Wednesday, June 30, 2004

USENIX '04: Gerald Carter, Samba team: Deploying Samba

Gerald (Jerry) Carter, HP SAMBA team
http://www.plainjoe.org/
jerry@samba.org

Main development now is on Samba4

Samba 3.[125]


Samba 3.2:
full NT ACL compatibility
full SAM replication with NT 4.0 BDCs
i18n
NT privs
libregistry API
uses LDAP directories services for config
merge of RPC server infrastructure from Samba 4 (maybe)
better management tools


Samba 4:

Tridge started S4 to fix IBM filesystem needs, feeling a rewrite was needed
Nevermind the "official" CIFS draft -- they just copy what Windows does
extremely flexible, very robust client library (IDL for client layer)
They want to share IDL under LGPL (or similar) for Wine etc to use, while Samba itself will still be GPL
Able to run a single multiplexing TCP daemon for embedded devices
Also a threaded mode for those that want it, but still a forking model

Samba 4 is probably 24 months off right now.


Active Directory DC -- when will Samba be able to replace Active Directory?
* cross project: kerberos 5, ldap, ddns, cifs
* works remains: ms-cldap, new rpcs
* work continues, but the scope is unknown so there's no target release yet

Prospects for CIFS clients on UNIX
* IBM funded cifsvfs for linux 2.6
* OSX has native smbfs support
* possibility for interaction with hp, 'unix extensions' smb.conf,
* possibly an alternative to NFSv4
* however, MS wants to do away with CIFS in Longhorn...

Other Samba team activities
* cvs modules (lorikeet - interop patches), sangria (python framework for smb.conf management)
* huge bugzilla backlog


***** questions *****

Samba accounts really do have to map to Unix accounts. They tried doing without them, but the code got more confusing & difficult to maintain, and the gain was debatable, so they went back to requiring that Samba accounts have a traditional Unix UID.

Interop with Sun1 or IBM's LDAP directory server is messy -- things aren't as standard or compatible as they should be. Interaction with Novell's NDS is an issue open to discussion right now.

Password lockout support was included in Samba 3.0.3. The pdpedit command sets this policy. It does not require LDAP, but you need at least TDB SAM or smbpasswd. Patches related to this are pending.

TDB SAM deals with password database backends, which basically puts smbpasswd in a database with a single read, single write, very fast db engine.

Policy management. Workstation only; limits.
System policies are implemented as registry entries; group policy objects & priviliges aren't supported (yet). Much of this comes with AD support, whenever that arrives.
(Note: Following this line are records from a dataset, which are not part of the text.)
Lemma means_mul s1 b op s2 e1 e2 : means 1 s1 e1 -> blanks b -> is_mul op = true -> means 2 s2 e2 -> means 1 (s1 ++ b ++ char_of op :: s2) (Bin op e1 e2).
Proof.
  intros H1 Hb Ho%mul_char H2 n rest Hn Hd. destruct (op_not_blank (char_of op) (or_introl Ho)) as [Hk _].
  rewrite <- !app_assoc in *. cbn [app] in *. rewrite length_app in Hn.
  rewrite H1; [|by rewrite length_app|by apply blanks_op_follow; [|left]]. cbn [eval]. destruct (eval vars e1) as [v|]; cbn [given mbind option_bind]; [|done].
  rewrite (loop_at_op mul_op _ n); [|apply factor_reads|done|done|done|lia].
  rewrite H2; [|rewrite length_app in Hn; cbn [length] in Hn; lia|done]. destruct (eval vars e2) as [d|]; cbn [given andthen mbind option_bind]; [|done]. by rewrite apply_op_arith.
Qed.

Lemma means_add s1 b op s2 e1 e2 : means 0 s1 e1 -> blanks b -> is_mul op = false -> means 1 s2 e2 -> means 0 (s1 ++ b ++ char_of op :: s2) (Bin op e1 e2).
Proof.
  intros H1 Hb Ho%add_char H2 n rest Hn Hd Hm. destruct (op_not_blank (char_of op) (or_intror Ho)) as [Hk _].
  rewrite <- !app_assoc in *. cbn [app] in *. rewrite length_app in Hn.
  rewrite H1; [|by rewrite length_app|by apply blanks_op_follow; [|right]|by apply blanks_op_skip; [| |apply add_not_mul]].
  cbn [eval]. destruct (eval vars e1) as [v|]; cbn [given mbind option_bind]; [|done].
  assert (reads n (term_of (factor vars n))) as Ht by apply term_reads, factor_reads.
  rewrite (loop_at_op add_op _ n) by (done || lia). rewrite length_app in Hn. cbn [length] in Hn. rewrite length_app in Hn.
  rewrite H2; [|rewrite length_app; lia|done]. destruct (eval vars e2) as [d|]; cbn [given andthen mbind option_bind]; [|done].
  rewrite loop_at_stop by done. cbn [andthen]. rewrite apply_op_arith. destruct (arith op v d); cbn [given]; [|done]. apply (loop_at_skip _ _ n); [done|lia].
Qed.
Domain Controller support is tentatively on the way for 4.0, but because the scope of the project isn't known he can't pin down when it will be available. He mentions that it has been done, at least as a proof of concept, but when Samba will be able to do it remains an open question.
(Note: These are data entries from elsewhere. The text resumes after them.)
(* ===== verification/BasicProg.v ===== *)
(** * BASIC: programs (user/bin/basic.c)

    The table of numbered lines ([find_line], [store]), the statements ([command]), running
    a program ([run]) and keeping it in a file ([load], [save]).  The table is an array of
    256 entries of which the first [count] are in use, in the order of their numbers. *)

From Stdlib Require Import String.
From stdpp Require Import base list numbers.
From S2P Require Import Prelude CString ULib Basic.

#[local] Open Scope Z_scope.

Module BasicProg.
Import ULib Basic.

Definition MAXLINES : Z := 256.
Definition LINELEN : Z := 128.

(** [struct line]; the text without its terminator. *)
Record line := Line { number_of : Z; text_of : list Z }.
Definition no_line : line := Line 0 [].

Record prog := Prog { program : list line; count : Z }.
Definition at_ (p : prog) (i : Z) : line := lget no_line (program p) i.

(** ** Lines by number *)

Definition find_line (n : Z) (p : prog) : Z :=
  match find_first (fun i => number_of (at_ p i) =? n) 0 (Z.to_nat (count p)) with Some i => i | None => -1 end.

(** The first loop of [store]. *)
Definition place (n : Z) (p : prog) : Z :=
  match find_first (fun i => negb (number_of (at_ p i) <? n)) 0 (Z.to_nat (count p)) with Some i => i | None => count p end.

Definition store (n : Z) (s : list Z) (p : prog) : prog :=
  let a := place n p in
  let found := (a <? count p) && (number_of (at_ p a) =? n) in
  match s with
  | [] =>
      if found then Prog (shift_down no_line (Z.to_nat (count p - 1 - a)) a (program p)) (count p - 1) else p
  | _ =>
      if found then Prog (lset (program p) a (Line (number_of (at_ p a)) s)) (count p)
      else if count p <? MAXLINES then
        let l := shift_up no_line (Z.to_nat (count p - a)) (count p) (program p) in
        Prog (lset l a (Line n (take (Z.to_nat (LINELEN - 1)) s))) (count p + 1)
      else p
  end.

(** ** The table in use *)

Definition live (p : prog) : list line := take (Z.to_nat (count p)) (program p).

(** What [store] does to the lines: the reference definition. *)
Fixpoint put_line (n : Z) (s : list Z) (l : list line) : list line :=
  match l with
  | [] => match s with [] => [] | _ => [Line n s] end
  | x :: l' =>
      if number_of x <? n then x :: put_line n s l'
      else if number_of x =? n then match s with [] => l' | _ => Line n s :: l' end
      else match s with [] => l | _ => Line n s :: l end
  end.

Fixpoint look (n : Z) (l : list line) : option (list Z) :=
  match l with [] => None | x :: l' => if number_of x =? n then Some (text_of x) else look n l' end.

Record wf (p : prog) : Prop := { wf_len : lenZ (program p) = MAXLINES; wf_count : 0 <= count p <= MAXLINES }.
Inductive sorted : list line -> Prop :=
| sorted_nil : sorted []
| sorted_cons x l : Forall (fun y => number_of x < number_of y) l -> sorted l -> sorted (x :: l).

(** The lines before the place have smaller numbers, the one at the place has not. *)
Lemma place_split n p : wf p -> exists a b t, program p = a ++ b ++ t /\ live p = a ++ b /\ lenZ a = place n p /\
  lenZ (a ++ b) = count p /\ Forall (fun x => number_of x < n) a /\ match b with [] => True | x :: _ => n <= number_of x end.
Proof.
  intros [Hl Hc]. unfold place, at_.
  assert (forall k, 0 <= k <= count p -> lenZ (take (Z.to_nat k) (live p)) = k) as Hk.
  { intros k Hk. unfold live, lenZ in *. rewrite !length_take. lia. }
  assert (program p = live p ++ drop (Z.to_nat (count p)) (program p)) as Ep by (unfold live; by rewrite take_drop).
  assert (forall i, 0 <= i < count p -> live p !! Z.to_nat i = Some (lget no_line (program p) i)) as Hi.
  { intros i Hi. unfold live. rewrite lookup_take_lt by lia. apply lget_lookup. lia. }
  set (at_n := match find_first _ _ _ with Some i => i | None => count p end).
  assert (0 <= at_n <= count p /\ (forall j, 0 <= j < at_n -> number_of (lget no_line (program p) j) < n) /\
    (at_n < count p -> n <= number_of (lget no_line (program p) at_n))) as (H1 & H2 & H3).
  { subst at_n. destruct (find_first _ _ _) as [i|] eqn:E.
    - apply find_first_Some in E as (R & F & M). apply negb_true_iff, Z.ltb_ge in F. split; [lia|]. split; [|done].
      intros j Hj. specialize (M j ltac:(lia)). apply negb_false_iff, Z.ltb_lt in M. done.
    - split; [lia|]. split; [|lia]. intros j Hj. pose proof (find_first_None _ _ _ E j ltac:(lia)) as M. apply negb_false_iff, Z.ltb_lt in M. done. }
  clearbody at_n. exists (take (Z.to_nat at_n) (live p)), (drop (Z.to_nat at_n) (live p)), (drop (Z.to_nat (count p)) (program p)).
  rewrite app_assoc, take_drop. split; [done|]. split; [done|]. split; [by apply Hk|].
  split; [unfold live, lenZ in *; rewrite length_take; lia|]. split.
  - apply list.Forall_forall. intros x Hx. apply list_elem_of_lookup in Hx as [i Hx]. apply lookup_take_Some in Hx as [Hx Hlt].
    rewrite <- (Nat2Z.id i), Hi in Hx by lia. injection Hx as <-. apply H2. lia.
  - destruct (drop (Z.to_nat at_n) (live p)) as [|x b] eqn:E; [done|].
    assert (live p !! Z.to_nat at_n = Some x) as Hx by (rewrite <- (Nat.add_0_r (Z.to_nat at_n)), <- lookup_drop, E; done).
    assert (at_n < count p) as Hlt by (apply lookup_lt_Some in Hx; unfold live in Hx; rewrite length_take in Hx; lia).
    rewrite Hi in Hx by lia. injection Hx as <-. by apply H3.
Qed.

Lemma put_line_split n s a b : Forall (fun x => number_of x < n) a -> put_line n s (a ++ b) = a ++ put_line n s b.
Proof. induction 1 as [|x a Hx _ IH]; cbn; [done|]. rewrite (proj2 (Z.ltb_lt _ _)) by done. by rewrite IH. Qed.

(** The line the loop has found. *)
Definition has (n : Z) (p : prog) : bool := let a := place n p in (a <? count p) && (number_of (at_ p a) =? n).

Lemma has_split n p a b t : program p = a ++ b ++ t -> lenZ a = place n p -> lenZ (a ++ b) = count p ->
  has n p = match b with x :: _ => number_of x =? n | [] => false end.
Proof.
  intros Ep Ea Ec. unfold has, at_. rewrite <- Ea, <- Ec, lenZ_app. destruct b as [|x b]; [rewrite (proj2 (Z.ltb_ge _ _)) by (unfold lenZ; cbn [length]; lia); done|].
  rewrite lenZ_cons. pose proof (lenZ_nonneg b). rewrite (proj2 (Z.ltb_lt _ _)) by lia. rewrite Ep. cbn [app]. by rewrite lget_mid.
Qed.

(** [store] with room in the table does what the reference definition says. *)
Lemma store_live n s p : wf p -> lenZ s < LINELEN -> (s = [] \/ has n p = true \/ count p < MAXLINES) ->
  wf (store n s p) /\ live (store n s p) = put_line n s (live p).
Proof.
  intros Hwf Hs Hroom. destruct (place_split n p Hwf) as (a & b & t & Ep & El & Ea & Ec & Ha & Hb). destruct Hwf as [Hl Hc].
  pose proof (has_split n p a b t Ep Ea Ec) as Hh. unfold store. fold (has n p). rewrite El, put_line_split by done.
  assert (forall q c, lenZ q = MAXLINES -> 0 <= c <= MAXLINES -> wf (Prog q c)) as W by (by constructor).
  assert (lenZ a + lenZ b + lenZ t = MAXLINES) as Hlen by (rewrite <- Hl, Ep, !lenZ_app; lia).
  rewrite lenZ_app in Ec. rewrite <- Ea, <- Ec in *. pose proof (lenZ_nonneg a). pose proof (lenZ_nonneg b). pose proof (lenZ_nonneg t).
  assert (forall (l r : list line) c, c = lenZ l -> live (Prog (l ++ r) c) = l) as Lv.
  { intros l r c ->. unfold live, lenZ. cbn [count program]. rewrite Nat2Z.id. apply take_app_length. }
  destruct (has n p) eqn:Eh.
  - destruct b as [|x b]; [done|]. apply eq_sym, Z.eqb_eq in Hh. rewrite lenZ_cons in *. pose proof (lenZ_nonneg b). cbn [put_line].
    rewrite (proj2 (Z.ltb_ge (number_of x) n)), (proj2 (Z.eqb_eq (number_of x) n)) by lia. unfold at_. rewrite Ep. cbn [app]. rewrite lget_mid, lset_mid. destruct s as [|c0 s].
    + replace (Z.to_nat (lenZ a + (lenZ b + 1) - 1 - lenZ a)) with (length b) by (unfold lenZ; lia). rewrite shift_down_spec, app_assoc.
      split; [|apply Lv; rewrite lenZ_app; lia]. apply W; [|lia]. rewrite !lenZ_app, lenZ_cons. lia.
    + split; [apply W; [rewrite !lenZ_app, lenZ_cons, lenZ_app; lia|lia]|]. rewrite Hh. change (Line n (c0 :: s) :: b ++ t) with ((Line n (c0 :: s) :: b) ++ t).
      rewrite app_assoc. apply Lv. rewrite lenZ_app, lenZ_cons. lia.
  - assert (put_line n s b = match s with [] => b | _ => Line n s :: b end) as ->.
    { destruct b as [|x b]; [destruct s; reflexivity|]. cbn [put_line]. rewrite (proj2 (Z.ltb_ge (number_of x) n)) by lia. by rewrite <- Hh. }
    destruct s as [|c0 s]; [split; [constructor; [done|lia]|done]|]. destruct Hroom as [|[|Hr]]; [done|done|].
    rewrite (proj2 (Z.ltb_lt _ MAXLINES)) by lia. replace (lenZ a + lenZ b - lenZ a) with (lenZ b) by lia. assert (Z.to_nat (lenZ b) = length b) as -> by apply Nat2Z.id. rewrite Ep.
    destruct t as [|y t]; [cbn in Hlen; unfold lenZ in *; cbn in *; lia|]. rewrite shift_up_spec, lset_mid, take_ge by (unfold lenZ, LINELEN in *; lia).
    rewrite lenZ_cons in Hlen. split; [apply W; [rewrite lenZ_app, lenZ_cons, lenZ_app; lia|lia]|].
    change (Line n (c0 :: s) :: b ++ t) with ((Line n (c0 :: s) :: b) ++ t). rewrite app_assoc. apply Lv. rewrite lenZ_app, lenZ_cons. lia.
Qed.

Lemma put_line_above n s l m : m < n -> Forall (fun y => m < number_of y) l -> Forall (fun y => m < number_of y) (put_line n s l).
Proof.
  intros Hm Hl. induction Hl as [|x l Hx Hl IH]; cbn [put_line]; [destruct s; by repeat constructor|].
  destruct (number_of x <? n); [by constructor|]. destruct (number_of x =? n), s; by repeat constructor.
Qed.

(** Storing keeps the numbers in order, and changes the text of one number only. *)
Lemma put_line_sorted n s l : sorted l -> sorted (put_line n s l).
Proof.
  induction 1 as [|x l Hx Hl IH]; cbn [put_line]; [destruct s; by repeat constructor|].
  destruct (Z.ltb_spec (number_of x) n); [constructor; [by apply put_line_above|done]|].
  destruct (Z.eqb_spec (number_of x) n) as [<-|Hne]; [destruct s; [done|by constructor]|].
  destruct s; [by constructor|]. constructor; [|by constructor]. constructor; [cbn; lia|].
  eapply list.Forall_impl; [done|]. cbn. lia.
Qed.

Lemma look_above n l : Forall (fun y => n < number_of y) l -> look n l = None.
Proof. induction 1 as [|x l Hx _ IH]; cbn; [done|]. by rewrite (proj2 (Z.eqb_neq _ _)) by lia. Qed.

Lemma look_put n s l m : sorted l -> look m (put_line n s l) = if m =? n then match s with [] => None | _ => Some s end else look m l.
Proof.
  intros Hs. induction Hs as [|x l Hx Hl IH]; cbn [put_line look].
  - destruct s; cbn [look number_of text_of]; rewrite ?(Z.eqb_sym n m); by destruct (m =? n).
  - destruct (Z.ltb_spec (number_of x) n).
    { cbn [look]. rewrite IH. destruct (Z.eqb_spec (number_of x) m), (Z.eqb_spec m n); (done || lia). }
    destruct (Z.eqb_spec (number_of x) n) as [<-|Hne].
    { destruct s; cbn [look number_of text_of]; rewrite (Z.eqb_sym (number_of x) m); destruct (Z.eqb_spec m (number_of x)) as [->|]; try done. by apply look_above. }
    assert (look n (x :: l) = None) as Hn by (apply look_above; constructor; [lia|]; eapply list.Forall_impl; [done|]; cbn; lia).
    destruct s; cbn [look number_of text_of] in *.
    + destruct (Z.eqb_spec m n) as [->|]; done.
    + rewrite (Z.eqb_sym n m). by destruct (m =? n).
Qed.

Lemma look_at l n : forall i, l !! i <> None -> (forall j y, (j < i)%nat -> l !! j = Some y -> number_of y <> n) ->
  look n l = match l !! i with Some x => if number_of x =? n then Some (text_of x) else look n (drop (S i) l) | None => None end.
Proof.
  induction l as [|x l IH]; intros i Hi Hj; [by destruct i|]. destruct i as [|i]; cbn [lookup list_lookup look drop]; [done|].
  rewrite (proj2 (Z.eqb_neq _ _)) by (apply (Hj 0%nat); [lia|done]). apply IH; [done|]. intros j y Hlt Hy. apply (Hj (S j)); [lia|done].
Qed.
Lemma look_none n l : (forall j y, l !! j = Some y -> number_of y <> n) -> look n l = None.
Proof.
  induction l as [|x l IH]; intros Hj; cbn; [done|]. rewrite (proj2 (Z.eqb_neq _ _)) by (by apply (Hj 0%nat)).
  apply IH. intros j y Hy. by apply (Hj (S j)).
Qed.

(** [find_line] finds the text of a number. *)
Lemma find_line_look n p : wf p -> look n (live p) = if find_line n p <? 0 then None else Some (text_of (at_ p (find_line n p))).
Proof.
  intros [Hl Hc]. unfold find_line.
  assert (forall (j : nat) y, live p !! j = Some y -> 0 <= Z.of_nat j < count p /\ at_ p (Z.of_nat j) = y) as Hat.
  { intros j y Hy. apply lookup_take_Some in Hy as [Hy Hlt]. split; [lia|]. apply lookup_lget; [lia|]. by rewrite Nat2Z.id. }
  destruct (find_first _ _ _) as [i|] eqn:E.
  - apply find_first_Some in E as (R & F & M). apply Z.eqb_eq in F. rewrite (proj2 (Z.ltb_ge i 0)) by lia.
    assert (live p !! Z.to_nat i = Some (at_ p i)) as Hi by (unfold live; rewrite lookup_take_lt by lia; apply lget_lookup; lia).
    rewrite (look_at (live p) n (Z.to_nat i)), Hi; [by rewrite (proj2 (Z.eqb_eq _ _))|congruence|].
    intros j y Hj Hy. destruct (Hat j y Hy) as [_ <-]. apply Z.eqb_neq, M. lia.
  - apply look_none. intros j y Hy. destruct (Hat j y Hy) as [Hr <-]. apply Z.eqb_neq. apply (find_first_None _ _ _ E). lia.
Qed.

(** The text of a number, or nothing. *)
Definition line_text (n : Z) (p : prog) : option (list Z) :=
  if find_line n p <? 0 then None else Some (text_of (at_ p (find_line n p))).

(** C34: A stored line is found with its text, a line stored empty is removed, every other number
    keeps its text, and the lines stay in the order of their numbers; in a full table a new
    line is dropped. *)
Theorem store_correct n s p : wf p -> sorted (live p) -> lenZ s < LINELEN ->
  let p' := store n s p in
  wf p' /\ sorted (live p') /\
  (forall m, line_text m p' =
     if (m =? n) && ((lenZ s =? 0) || (0 <=? find_line n p) || (count p <? MAXLINES)) then (if lenZ s =? 0 then None else Some s) else line_text m p).
Proof.
  intros Hwf Hs Hl. cbv zeta.
  assert ((0 <=? find_line n p) = has n p) as Ef.
  { destruct (place_split n p Hwf) as (a & b & t & Ep & El & Ea & Ec & Ha & Hb). rewrite (has_split n p a b t Ep Ea Ec).
    assert (look n (live p) = look n b) as Hab.
    { rewrite El. clear - Ha. induction Ha as [|x a Hx _ IH]; cbn; [done|]. by rewrite (proj2 (Z.eqb_neq _ _)) by lia. }
    rewrite (find_line_look n p Hwf) in Hab. rewrite El in Hs. assert (sorted b) as Hsb by (clear - Hs; induction a; [done|inversion Hs; auto]).
    rewrite <- (negb_involutive (0 <=? _)), <- Z.ltb_antisym. destruct b as [|x b]; [by destruct (find_line n p <? 0)|]. cbn [look] in Hab.
    destruct (Z.eqb_spec (number_of x) n); [by destruct (find_line n p <? 0)|]. inversion Hsb as [|? ? Hx]; subst.
    rewrite look_above in Hab by (eapply list.Forall_impl; [done|]; cbn; lia). by destruct (find_line n p <? 0). }
  destruct ((lenZ s =? 0) || (0 <=? find_line n p) || (count p <? MAXLINES)) eqn:E.
  - rewrite Ef, !orb_true_iff, Z.eqb_eq, Z.ltb_lt in E.
    destruct (store_live n s p Hwf Hl) as [Hw Hlive]; [destruct E as [[E|E]|E]; [left; by destruct s|by right; left|by right; right]|].
    split; [done|]. rewrite Hlive. split; [by apply put_line_sorted|]. intros m. unfold line_text. rewrite <- !find_line_look by done.
    rewrite Hlive, look_put by done. rewrite andb_true_r. destruct s as [|c s]; [done|]. rewrite lenZ_cons. pose proof (lenZ_nonneg s).
    by rewrite (proj2 (Z.eqb_neq (lenZ s + 1) 0)) by lia.
  - apply orb_false_iff in E as [E E3]. apply orb_false_iff in E as [E1 E2]. rewrite Ef in E2.
    assert (store n s p = p) as ->; [|by split; [|split; [|intros m; rewrite andb_false_r]]].
    unfold store. fold (has n p). rewrite E2, E3. by destruct s.
Qed.

(** Line 20 is replaced between 10 and 30. *)
Definition three_lines : prog := Prog ([Line 10 [65]; Line 20 [66]; Line 30 [67]] ++ replicate 253 no_line) 3.
Lemma store_correct_witness : let p := store 20 [68; 69] three_lines in
  sorted (live p) /\ line_text 20 p = Some [68; 69] /\ line_text 30 p = Some [67].
Proof.
  destruct (store_correct 20 [68; 69] three_lines) as (_ & H1 & H2); [constructor; [reflexivity|vm_compute; split; discriminate]|repeat constructor|reflexivity|].
  cbv zeta. split; [exact H1|]. split; rewrite H2; reflexivity.
Defined.
End BasicProg.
Issue where cached versions of user profiles are accidentally being converted into backup profiles. Jerry suspects this is an issue with the security descriptor on that particular file, but he hasn't been able to pin down why this happens.

Samba supplies a suggest LDAP schema. For a new LDAP server, it makes sense to use there; other than that it isn't published anywhere.

The Apple OSX Server windows networking is provided by a forked version of Samba. Their changes have been published, but haven't been imported into mainline Samba (not seen as broadly relevant, e.g. hacks for NetInfo support). He doesn't really see any obvious issues with going with Apple for PDC serving, but thinks that Debian would be more flexible.

A guy asked about an office where first the servers & now the clients have all been migrated from Windows to BSD; should this person keep using the nice, reliable Samba server? Jerry says they don't need it in that case, and as a Unix to Unix protocol it doesn't really contribute much yet, especially as compared to how well tested NFS is. Long term, they would like to be an alternative to NFSv4, but they're not there yet.